The one essential thing was to make the audience enthralled with the character of Kong so that they wouldn’t notice or care that he was eighteen feet (5 m) high or forty (12), just as long as he fitted the mystery and excitement of the scenes and action.
King Kong vs. Godzilla – 1962
In the 1960s, Kaiju movies were massive in Japan and Toho was looking to pit their biggest star against the biggest ape in the west. Officially licensing the character from RKO, Toho scaled their King Kong to be an even match for Godzilla at a height of 45m or 148ft. To make Kong an even bigger threat, they gave the big monkey the ability to absorb electricity and redirect it, a perfect counter for the big G’s infamous atomic fire breath.
King Kong Escapes – 1967
In the first Toho sequel, Kong was scaled back dramatically in size, now clocking in at a height of 20m/66ft. Still a dangerous ape though. Also, a robot monkey was involved. MONKEY VS ROBOT!
King Kong – 1976
43 years after the original film, and the king was back. In a remake of the first film, Kong’s height was a respectable 13m/42ft, although he somehow went through a growth spurt when he landed in New York and walked around at a height of 17m/55ft. Movie magic hey?
King Kong Lives – 1986
Ten years later, and producer Dino De Laurentiis had an idea for a sequel, with Kong being around 18m/60ft tall. Kong was more ape-like this time however, walking around in a more natural manner that relied on him supporting his weight with his knuckles.
King Kong – 2005
Arguably the most realistic version of King Kong, director Peter Jackson’s version of the greatest of apes may not have been the biggest but it certainly was the most savage when it was cornered by a pack of T-Rexes. Battle-scarred and a survivor of Skull Island, Jackson described Kong as “the last surviving member of his species.

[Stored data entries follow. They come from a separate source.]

(* ===== verification/RevealFacts.v ===== *)
(** * What a reveal guarantees

    The log of a reveal read as the history of the interface: which code is in
    the served tree, which the live service runs, which the bundle was built from,
    and whether the last look at the live service found it healthy.  Then, with
    what git documents, that a rollback restores the known-good tree. *)

From Stdlib Require Import NArith ZArith QArith Lia.
From S2P Require Import Prelude PyStr PyJson PyMonad PyBytes PyPath PyFs Reveal.
From stdpp Require Import options.
#[global] Open Scope nat_scope.
#[local] Open Scope py_scope.

(** ** The history of the interface *)

Inductive code := Good | Merged.
(** [trial]: a throwaway server is up, so that probes are not of the live one;
    [vetted]: one of them was found healthy. *)
Record ui := { served : code; running : code; bundle : code; confirmed : bool; trial : bool; vetted : bool; restarts : nat }.
Definition merged_ui : ui := {| served := Merged; running := Good; bundle := Good; confirmed := false; trial := false; vetted := false; restarts := 0 |}.

Definition is_commit (argv : list pystr) : bool := take 2 argv =? [u "git"; u "commit"].
Definition is_restart (argv : list pystr) : bool := take 2 argv =? [u "mngr"; u "start"].
Definition is_build (argv : list pystr) : bool := take 3 argv =? [u "npm"; u "run"; u "build"].
Definition is_ok (status : option Z) : bool := bool_decide (status = Some 200%Z).
(** The service is taken to run the served code as soon as its restart is tried. *)
Definition ui_step (x : ui) (a : action) : ui :=
  match a with
  | Ran argv _ rc =>
      if is_restart argv then
        {| served := served x; running := served x; bundle := bundle x; confirmed := false; trial := trial x; vetted := vetted x; restarts := S (restarts x) |}
      else if is_commit argv && bool_decide (rc = Some 0%Z) then
        {| served := Good; running := running x; bundle := bundle x; confirmed := confirmed x; trial := trial x; vetted := vetted x; restarts := restarts x |}
      else if is_build argv && bool_decide (rc = Some 0%Z) then
        {| served := served x; running := running x; bundle := served x; confirmed := confirmed x; trial := trial x; vetted := vetted x; restarts := restarts x |}
      else x
  | Got _ status =>
      if trial x then
        {| served := served x; running := running x; bundle := bundle x; confirmed := confirmed x; trial := true; vetted := vetted x || is_ok status; restarts := restarts x |}
      else {| served := served x; running := running x; bundle := bundle x; confirmed := is_ok status; trial := false; vetted := vetted x; restarts := restarts x |}
  | Spawned_ _ _ => {| served := served x; running := running x; bundle := bundle x; confirmed := confirmed x; trial := true; vetted := vetted x; restarts := restarts x |}
  | Terminated _ => {| served := served x; running := running x; bundle := bundle x; confirmed := confirmed x; trial := false; vetted := vetted x; restarts := restarts x |}
  | Posted _ _ | Detached _ _ => x
  end.
Definition ui_of (l : list action) : ui := fold_left ui_step l merged_ui.
(** Merged code runs only if a throwaway server with it was healthy. *)
Definition safe (x : ui) : Prop := running x = Merged → vetted x = true.
Definition always_safe (l : list action) : Prop := ∀ l1, l1 `prefix_of` l → safe (ui_of l1).

(** The machine raises no exception of the script's own. *)
Definition foreign {A} (r : outcome A) : Prop := match r with Raise (RevealFailed _ _) => False | _ => True end.
Class BoxLaws `(Box) := {
  run_foreign argv dir b : foreign (run_cmd argv dir b).1;
  get_foreign url b : foreign (status_of (urlopen_get url b).1);
  post_foreign url v headers b : foreign (status_of (urlopen_post url v headers b).1);
  popen_foreign argv dir env l d b : foreign (Popen argv dir env l d b).1;
  wait_foreign pid b : foreign (wait_10 pid b).1;
  port_foreign b : foreign (ephemeral_port b).1 }.

Section facts.
Context `{HB : Box} `{!BoxLaws HB}.
Context (start : list action).
Implicit Types (s : rstate) (P : ui → Prop) (F : bool → ui → Prop).

(** The history since [start] is safe and has come to a point where [P] holds. *)
Definition at_ui P : rstate → Prop := λ s, ∃ l, log s = start ++ l ∧ always_safe l ∧ P (ui_of l).
(** [F b] is where [m] may have stopped with a [RevealFailed] of flag [b]. *)
Definition ends {A} (Q : A → ui → Prop) F (r : outcome A) : rstate → Prop :=
  match r with
  | Ret a => at_ui (Q a)
  | Raise (RevealFailed _ b) => at_ui (F b)
  | Raise _ => at_ui (λ _, True)
  end.
Definition spec {A} P (m : M rstate A) (Q : A → ui → Prop) F : Prop := triple (at_ui P) m (ends Q F).

Lemma at_ui_mono P Q s : (∀ x, P x → Q x) → at_ui P s → at_ui Q s.
Proof. intros HPQ (l & ? & ? & ?). exists l. auto. Qed.
Lemma spec_ret {A} P (a : A) Q F : (∀ x, P x → Q a x) → spec P (mret a) Q F.
Proof. intros HPQ. apply triple_ret. intros s. by apply at_ui_mono. Qed.
Lemma spec_raise {A} P msg b (Q : A → ui → Prop) F : (∀ x, P x → F b x) → spec P (raise (RevealFailed msg b)) Q F.
Proof. intros HPF. apply triple_raise. intros s. cbn. by apply at_ui_mono. Qed.
Lemma spec_bind {A B} P R (m : M rstate A) (k : A → M rstate B) Q F :
  spec P m R F → (∀ a, spec (R a) (k a) Q F) → spec P (m ≫= k) Q F.
Proof. intros Hm Hk. eapply triple_bind; [|exact Hk]. eapply triple_conseq; [exact Hm|done|]. by intros [a|[]] s'. Qed.
Lemma spec_conseq {A} P P' (m : M rstate A) (Q Q' : A → ui → Prop) F F' :
  spec P' m Q' F' → (∀ x, P x → P' x) → (∀ a x, Q' a x → Q a x) → (∀ b x, F' b x → F b x) → spec P m Q F.
Proof.
  intros Hm HP HQ HF. eapply triple_conseq; [exact Hm|intros s; by apply at_ui_mono|].
  intros [a|[]] s'; cbn; try done; apply at_ui_mono; auto.
Qed.
Lemma spec_when P b m Q F : (b = true → spec P m (λ _, Q) F) → (b = false → ∀ x, P x → Q x) → spec P (when b m) (λ _, Q) F.
Proof. intros Ht Hf. destruct b; [by apply Ht|apply spec_ret; auto]. Qed.
(** A fact that does not depend on the state. *)
Lemma spec_pure {A} P (φ : Prop) (m : M rstate A) Q F : (φ → spec P m Q F) → spec (λ x, φ ∧ P x) m Q F.
Proof. intros Hm s (l & H1 & H2 & Hφ & H3). apply Hm; [done|]. by exists l. Qed.

Lemma spec_note P Q a F :
  (∀ x, P x → safe x → Q (ui_step x a) ∧ safe (ui_step x a)) → spec P (note a) (λ _, Q) F.
Proof.
  intros Ha s (l & H1 & H2 & H3). cbn. exists (l ++ [a]). cbn. rewrite H1, app_assoc. split; [done|].
  unfold ui_of. rewrite fold_left_app. cbn. destruct (Ha (ui_of l) H3) as [HQ Hs]; [by apply H2|]. split; [|done].
  intros l1 Hl1. apply prefix_snoc_inv in Hl1 as [Hl1|Hl1]; [by apply H2|]. subst. unfold ui_of. by rewrite fold_left_app.
Qed.
Lemma spec_step {A} P (m : box → A * box) (φ : A → Prop) F : (∀ b, φ (m b).1) → spec P (step m) (λ a x, φ a ∧ P x) F.
Proof. intros Hm s (l & H1 & H2 & H3). unfold step. specialize (Hm (bx s)). destruct (m (bx s)) as [a b]. cbn. exists l. by split_and!. Qed.
Lemma spec_lift {A} P (r : outcome A) Q F : foreign r → (∀ a x, r = Ret a → P x → Q a x) → spec P (lift r) Q F.
Proof.
  intros Hr HQ s Hs. destruct r as [a|e]; cbn.
  - eapply at_ui_mono; [|exact Hs]. intros x. by apply HQ.
  - destruct e; cbn in *; try done; (eapply at_ui_mono; [|exact Hs]); done.
Qed.

(** ** The steps of the script *)

(** [Q rc]: after the command ended with [rc]. *)
Lemma spec_run P (Q : option Z → ui → Prop) argv dir F :
  (∀ rc x, P x → safe x → Q rc (ui_step x (Ran argv dir rc)) ∧ safe (ui_step x (Ran argv dir rc))) →
  spec P (run argv dir) (λ p, Q (Some (returncode p))) F.
Proof using Type*.
  intros HQ. unfold run. eapply spec_bind; [apply (spec_step P _ foreign); apply run_foreign|]. intros r. apply spec_pure. intros Hr.
  eapply spec_bind; [apply (spec_note _ (Q match r with Ret p => Some (returncode p) | Raise _ => None end)); by apply HQ|].
  intros []. apply spec_lift; [done|]. by intros p x ->.
Qed.
Lemma spec_checked P Q argv dir what b F :
  (∀ rc x, P x → safe x → (if bool_decide (rc = Some 0%Z) then Q (ui_step x (Ran argv dir rc)) else F b (ui_step x (Ran argv dir rc)))
                          ∧ safe (ui_step x (Ran argv dir rc))) →
  spec P (_run_checked argv dir what b) (λ _, Q) F.
Proof using Type*.
  intros HQ. unfold _run_checked. eapply spec_bind.
  - apply (spec_run _ (λ rc x, if bool_decide (rc = Some 0%Z) then Q x else F b x)). exact HQ.
  - intros p. cbn beta. destruct (Z.eqb_spec (returncode p) 0) as [->|Hne]; [by apply spec_ret|].
    apply spec_raise. rewrite bool_decide_false by congruence. done.
Qed.
(** A command that does not matter to the interface. *)
Definition quiet (argv : list pystr) : Prop := is_restart argv = false ∧ is_commit argv = false ∧ is_build argv = false.
Lemma quiet_step argv dir rc x : quiet argv → ui_step x (Ran argv dir rc) = x.
Proof. intros (H1 & H2 & H3). cbn. by rewrite H1, H2, H3. Qed.
Lemma spec_check_run P argv dir F : quiet argv → spec P (check_run argv dir) (λ _, P) F.
Proof using Type*.
  intros Hq. unfold check_run. eapply spec_bind.
  - apply (spec_run _ (λ _, P)). intros rc x. by rewrite quiet_step.
  - intros p. destruct (returncode p =? 0)%Z; [by apply spec_ret|]. intros s Hs. cbn. eapply at_ui_mono; [|exact Hs]. done.
Qed.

He had a mother and a father and maybe brothers and sisters, but they’re dead. He’s the last of the huge gorillas that live on Skull Island, and the last one when he goes…there will be no more. He’s a very lonely creature, absolutely solitary. It must be one of the loneliest existences you could ever possibly imagine. Every day, he has to battle for his survival against very formidable dinosaurs on the island, and it’s not easy for him. He’s carrying the scars of many former encounters with dinosaurs.

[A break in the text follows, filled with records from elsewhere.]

(** The handler of [preview]: what the locals record is taken down. *)
Abbreviation handler s repo state_dir :=
  (_teardown_preview repo (JList (map JInt (pids s))) (JList (map JStr (services s)));; on_disk (rmtree cwd state_dir);; mret 1%Z).
Lemma handler_downs s repo state_dir : downs (handler s repo state_dir) (map group (pids s)) (services s).
Proof.
  pose proof (downs_teardown repo (JList (map JInt (pids s))) (JList (map JStr (services s)))) as Hd. unfold items in Hd. cbn [iter_json] in Hd.
  rewrite !map_map in Hd. cbn [name_of] in Hd. rewrite concat_one, map_id in Hd.
  assert (downs (on_disk (rmtree cwd state_dir);; mret 1%Z) [] []) as Ht.
  { apply (downs_bind _ _ [] [] [] []); [apply downs_silent; intros; apply on_disk_log|]. intros []. apply downs_ret. }
  pose proof (downs_bind _ (λ _, on_disk (rmtree cwd state_dir);; mret 1%Z) _ _ _ _ Hd (λ _, Ht)) as Hb. by rewrite !app_nil_r in Hb.
Qed.

(** [preview] once the work directory is there: what was stale is taken down, and
    the servers are stood up from nothing. *)
Lemma preview_cases slug work_dir repo s z s' :
  let state_dir := _preview_state_dir repo slug in
  let up := stand_up cwd slug work_dir (child (path_of work_dir) APP_DIR) state_dir repo in
  preview cwd slug work_dir repo s = (Ret z, s') →
  (z = 1%Z ∧ s' = s) ∨
  ∃ l t, log t = log s ++ l ∧ hold_of l = nothing ∧ pids t = [] ∧ services t = [] ∧
    ((z = 0%Z ∧ up t = (Ret tt, s')) ∨ ∃ e t', z = 1%Z ∧ up t = (Raise e, t') ∧ handler t' repo state_dir t' = (Ret z, s')).
Proof.
  intros state_dir up. unfold preview. fold state_dir. fold up. intros E. erewrite M_bind_ret in E by reflexivity.
  destruct (is_dir cwd _ (files s)); cbn [negb] in E; [|injection E as <- <-; by left].
  right. apply M_bind_Ret in E as (z0 & t1 & E1 & ([] & t2 & E2 & ([] & t3 & E3 & E)%M_bind_Ret)%M_bind_Ret).
  destruct (unpreview_downs cwd slug repo s _ _ E1) as (l & H1 & H2).
  pose proof (on_disk_log (mkdirs cwd state_dir) t1) as H3. rewrite E2 in H3. cbn [snd] in H3. injection E3 as <-.
  set (t3 := {| bx := bx t2; log := log t2; pids := []; services := [] |}) in *.
  exists l, t3. split; [by rewrite <- H1, <- H3|]. split_and!; [done..|]. unfold try_except in E.
  destruct (up t3) as [[[]|e] t4] eqn:Eu.
  - left. erewrite M_bind_ret in E by exact Eu. by injection E as <- <-.
  - right. exists e, t4. erewrite M_bind_raise in E by exact Eu. destruct (reveal_or_os e); [|done].
    erewrite M_bind_ret in E by reflexivity. erewrite M_bind_ret in E by reflexivity.
    split; [|done]. by apply M_bind_Ret in E as ([] & t5 & _ & ([] & t6 & _ & [= <- _])%M_bind_Ret).
Qed.
Lemma List_shows s tenant contentType state w key ov older :
  S3.faults (s3Client w) = ∅ →
  String.prefix (contentPrefix s tenant contentType (default_state state)) key
  = true →
  S3.objects (s3Client w) !! key = Some (ov :: older) →
  S3.ov_IsDeleteMarker ov = false →
  (default_state state = StateLive →
   GoStrings.Contains key "/_draft/" = false
   ∧ GoStrings.Contains key "/_pending/" = false) →
  ∃ items,
    (List s tenant contentType state w).1 = inr items
    ∧ key ∈ ContentItem.Key <$> items.
Proof.
  intros Hfaults Hpre Hobj Hdm Hshown.
  destruct (ListObjectsV2_lists _ (s3Client w) key ov older
              (faults_empty_list _ _ Hfaults) Hpre Hobj Hdm)
    as (contents & Hlist & Hin).
  unfold List. unfold_M. cbv zeta. rewrite Hlist. cbn [fst].
  eexists. split; [reflexivity|].
  apply list_elem_of_fmap.
  assert (Hitem : ∃ item,
             list_item (default_state state)
                       (S3.object_of (key, ov :: older)) = Some item
             ∧ ContentItem.Key item = key).
  { unfold list_item, S3.object_of.
    cbn [fst snd S3.obj_Key default from_option id].
    cbv zeta.
    destruct (bool_decide (default_state state = StateLive)) eqn:Hlive.
    - apply bool_decide_eq_true in Hlive.
      destruct (Hshown Hlive) as [-> ->]. cbn [andb orb].
      eexists. split; reflexivity.
    - cbn [andb]. eexists. split; reflexivity. }
  destruct Hitem as (item & Hitem & Hkey).
  exists item. split; [by rewrite Hkey|].
  apply list_elem_of_omap. eexists. split; [exact Hin|exact Hitem].
Qed.
Lemma renamer_left (on sfx : string) (left right : list string) :
  renamer (filter (λ x, x ∈ filter (λ x, x ≠ on) right) left) sfx <$> left
  = suffixed sfx on right <$> left.
Proof.
  apply list_fmap_ext. intros i x Hx. apply list_elem_of_lookup_2 in Hx.
  unfold renamer, suffixed. erewrite bool_decide_ext; [reflexivity|].
  rewrite !list_elem_of_filter. tauto.
Qed.

Lemma renamer_right (on sfx : string) (left right : list string) :
  renamer (filter (λ x, x ∈ filter (λ x, x ≠ on) right) left) sfx
    <$> filter (λ x, x ≠ on) right
  = suffixed sfx on left <$> filter (λ x, x ≠ on) right.
Proof.
  apply list_fmap_ext. intros i x Hx. apply list_elem_of_lookup_2 in Hx.
  unfold renamer, suffixed. erewrite bool_decide_ext; [reflexivity|].
  rewrite !list_elem_of_filter. apply list_elem_of_filter in Hx. tauto.
Qed.

Lemma duplicated_from_NoDup (seen l : list string) :
  NoDup l → (∀ x, x ∈ l → x ∉ seen) → Forall (λ b, b = false) (duplicated_from seen l).
Proof.
  intros Hnd. revert seen. induction Hnd as [|x l Hx _ IH]; intros seen Hs; [done|].
  simpl. apply Forall_cons. split.
  - apply bool_decide_eq_false_2, Hs. left.
  - apply IH. intros y Hy [->|Hin]%elem_of_cons; [done|].
    revert Hin. apply Hs. by right.
Qed.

I’m imagining he’s probably 100 to 120 years old by the time our story begins. And he has never felt a single bit of empathy for another living creature in his long life; it has been a brutal life that he’s lived.

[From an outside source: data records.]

(** * gridd/main/message_handler.c: reply contexts, request contexts and the
      handler registry of the gridd server, as a shallow embedding.

    The C code manipulates heap blocks through pointers.  The embedding keeps
    that shape: a pointer is a number ([NULL] is 0), the heap is a finite map
    from live pointers to typed blocks, and every function of the source is a
    computation in a state monad over the heap that stops ([None]) where the
    C program would have undefined behaviour (reading through a dangling
    pointer, releasing a block that is not live).  A trace records each
    allocation, each release and each socket write, in order. *)

From Stdlib Require Import ZArith.
From stdpp Require Import base option gmap strings list fin_maps.

Set Default Proof Using "Type".

Open Scope Z_scope.

(** ** Pointers, bytes, errors *)

Abbreviation ptr := N (only parsing).
Definition NULL : ptr := 0%N.

Abbreviation bytes := (list Byte.byte) (only parsing).

(** [GError]: an error code and a message (the domain quark is left out). *)
Record GError := mkGError { error_code : Z; error_message : string }.

(** [g_prefix_error(err, prefix)] of GLib: nothing happens when no error is
    set; otherwise the message of the error gets the prefix in front. *)
Definition g_prefix_error (err : option GError) (prefix : string) : option GError :=
  match err with
  | None => None
  | Some e => Some (mkGError (error_code e) (prefix +:+ error_message e))
  end.

(** [struct timeval]. *)
Record timeval := mkTimeval { tv_sec : Z; tv_usec : Z }.

(** [gint] values. *)
Definition is_gint (z : Z) : Prop := - 2 ^ 31 <= z < 2 ^ 31.

(** [(guint) z]: conversion to the unsigned type of 32 bits, of a [gint]
    or of a wider [gsize]. *)
Definition to_guint (z : Z) : Z := z mod 2 ^ 32.

(** The events the functions of this file leave behind. *)
Inductive event :=
| EvAlloc (p : ptr)
| EvFree (p : ptr)
| EvWrite (fd : Z) (timeout : Z) (data : bytes).

(** How many times the trace releases [p]. *)
Definition is_free_of (p : ptr) (e : event) : bool :=
  match e with EvFree q => N.eqb p q | _ => false end.

Definition frees (p : ptr) (t : list event) : nat :=
  length (List.filter (is_free_of p) t).

(** The socket writes of a trace, in order. *)
Fixpoint writes (t : list event) : list (Z * Z * bytes) :=
  match t with
  | [] => []
  | EvWrite fd timeout data :: t' => (fd, timeout, data) :: writes t'
  | _ :: t' => writes t'
  end.

Lemma gset_union_twice (X Y D : gset N) : X ∪ (Y ∪ (X ∪ (Y ∪ D))) = X ∪ (Y ∪ D).
Proof. apply set_eq. intros x. rewrite !elem_of_union. tauto. Qed.

Section Gridd.

(** ** What the file takes from the rest of the code base

    Types and functions declared in headers that are not part of this file:
    the message objects of metautils with their constructors, the marshaller,
    the transport, the address records and the socket calls. *)

Context {MESSAGE : Type}.
Context {addr_info_t : Type} (addr_info_zero : addr_info_t).
Context {sockaddr_storage : Type} (sockaddr_zero : sockaddr_storage).
Context (sizeof_sockaddr_storage : Z).

(** [metaXServer_reply_simple(request, code, message)]. *)
Context (metaXServer_reply_simple : option MESSAGE -> Z -> string -> MESSAGE).
(** [metautils_message_add_field(m, name, value, valuelen)]: the message
    after the call. *)
Context (metautils_message_add_field : MESSAGE -> string -> bytes -> MESSAGE).
(** [metautils_message_set_BODY(m, body, bodylen)]: the message after the
    call. *)
Context (metautils_message_set_BODY : MESSAGE -> bytes -> MESSAGE).
(** [message_marshall_gba_and_clean(m)]: the encoded bytes, or [None] for a
    NULL result. *)
Context (message_marshall_gba_and_clean : MESSAGE -> option bytes).
(** [sock_to_write(fd, ms, buf, bufSize, err)]: the returned count and the
    error it leaves in [*err], if any. *)
Context (sock_to_write : Z -> Z -> bytes -> Z * option GError).
(** The global [default_to_operation] of the server. *)
Context (default_to_operation : Z).

(** [gettimeofday(&tv, NULL)]: the time read. *)
Context (gettimeofday : timeval).
(** [getpeername(fd, &ss, &len)] and [getsockname(fd, &ss, &len)]: the
    contents of [ss] and [len] after the call, from those before it (a call
    that fails leaves them as they were). *)
Context (getpeername getsockname :
  Z -> sockaddr_storage -> Z -> sockaddr_storage * Z).
(** [addrinfo_from_sockaddr(a, sa, saSize)]: the contents of [*a] after the
    call, from those before it. *)
Context (addrinfo_from_sockaddr :
  addr_info_t -> sockaddr_storage -> Z -> addr_info_t).

(** [REPLYCTX_DESTROY_ON_CLEAN] and [REPLYCTX_COPY], the bits of the
    [flags] of [reply_context_set_body]. *)
Context (REPLYCTX_DESTROY_ON_CLEAN REPLYCTX_COPY : Z).

(** Handlers: the two function-pointer types, the tags with their deep
    copy, the length of the name field, and what [GSETERROR(err, msg)]
    leaves in [*err], from what was there before. *)
Context {message_handler_f message_handler_v2_f service_tag_s : Type}.
Context (service_tag_dup : service_tag_s -> service_tag_s).
Context (SIZE_MSGHANDLERNAME : nat).
Context (GSETERROR : option GError -> string -> option GError).

(** ** The heap *)

(** [struct request_context_s]; it is declared in message_handler.h, and
    these are the fields the functions of this file read and write. *)
Record request_context_s := mkRequestContext {
  request : option MESSAGE;
  fd : Z;
  tv_start : timeval;
  remote_addr : ptr;
  local_addr : ptr;
}.

(** [memset(request_info, 0, sizeof(struct request_context_s))]. *)
Definition request_context_zero : request_context_s :=
  mkRequestContext None 0 (mkTimeval 0 0) NULL NULL.

(** The blocks a pointer of this file can point to. *)
Inductive obj :=
| OStr (s : string)                      (* a NUL-terminated [gchar*] *)
| ORaw (b : bytes)                       (* a raw buffer *)
| OGba (b : bytes)                       (* a [GByteArray] *)
| OErr (e : GError)                      (* a [GError] *)
| OHash (t : gmap string (list Byte.byte))  (* a [GHashTable] from strings to byte arrays *)
| OAddr (a : addr_info_t)                (* an [addr_info_t] *)
| OReqCtx (r : request_context_s).       (* a [struct request_context_s] *)

Record world := mkWorld {
  heap : gmap N obj;
  trace : list event;
}.

(** ** The monad: state over [world], stopping on undefined behaviour *)

Definition M (A : Type) : Type := world -> option (A * world).

Definition ret {A} (a : A) : M A := fun w => Some (a, w).

Definition bind {A B} (m : M A) (k : A -> M B) : M B :=
  fun w => match m w with
           | Some (a, w') => k a w'
           | None => None
           end.

Definition undefined {A} : M A := fun _ => None.

(** stdpp's monad notations: [x ← m; k] and [m;; k]. *)
#[local] Instance M_ret : MRet M := @ret.
#[local] Instance M_bind : MBind M := fun A B k m => bind m k.

(** [when c m]: [if (c) m;]. *)
Definition when (c : bool) (m : M unit) : M unit :=
  if c then m else ret tt.

(** A pointer tested as a condition: [if (p)]. *)
Definition nonnull (p : ptr) : bool := negb (N.eqb p NULL).

(** The block behind [p]: none behind [NULL] or a pointer that is not
    live. *)
Definition load (p : ptr) : M obj :=
  fun w => if nonnull p
           then match heap w !! p with
                | Some o => Some (o, w)
                | None => None
                end
           else None.

Definition store (p : ptr) (o : obj) : M unit :=
  fun w => if nonnull p
           then match heap w !! p with
                | Some _ => Some (tt, mkWorld (<[p := o]> (heap w)) (trace w))
                | None => None
                end
           else None.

Jackson’s regular motion capture performance artist Andy Serkis created the physical language for this King Kong, with the silverback being 8m/25ft tall, making up for his short stature by being surprisingly more nimble than any other incarnation seen on the big screen.
Kong: Skull Island – 2017
Director Jordan Vogt-Roberts hasn’t been shy regarding the size of his Kong, stating that “This is going to be the biggest Kong there’s ever been, Not 10 foot or 30 foot, but a 100-foot ape”. Which will make him a perfect match for the current incarnation of Godzilla over at Legendary Pictures, when a new King Kong V Godzilla flick lands in 2020.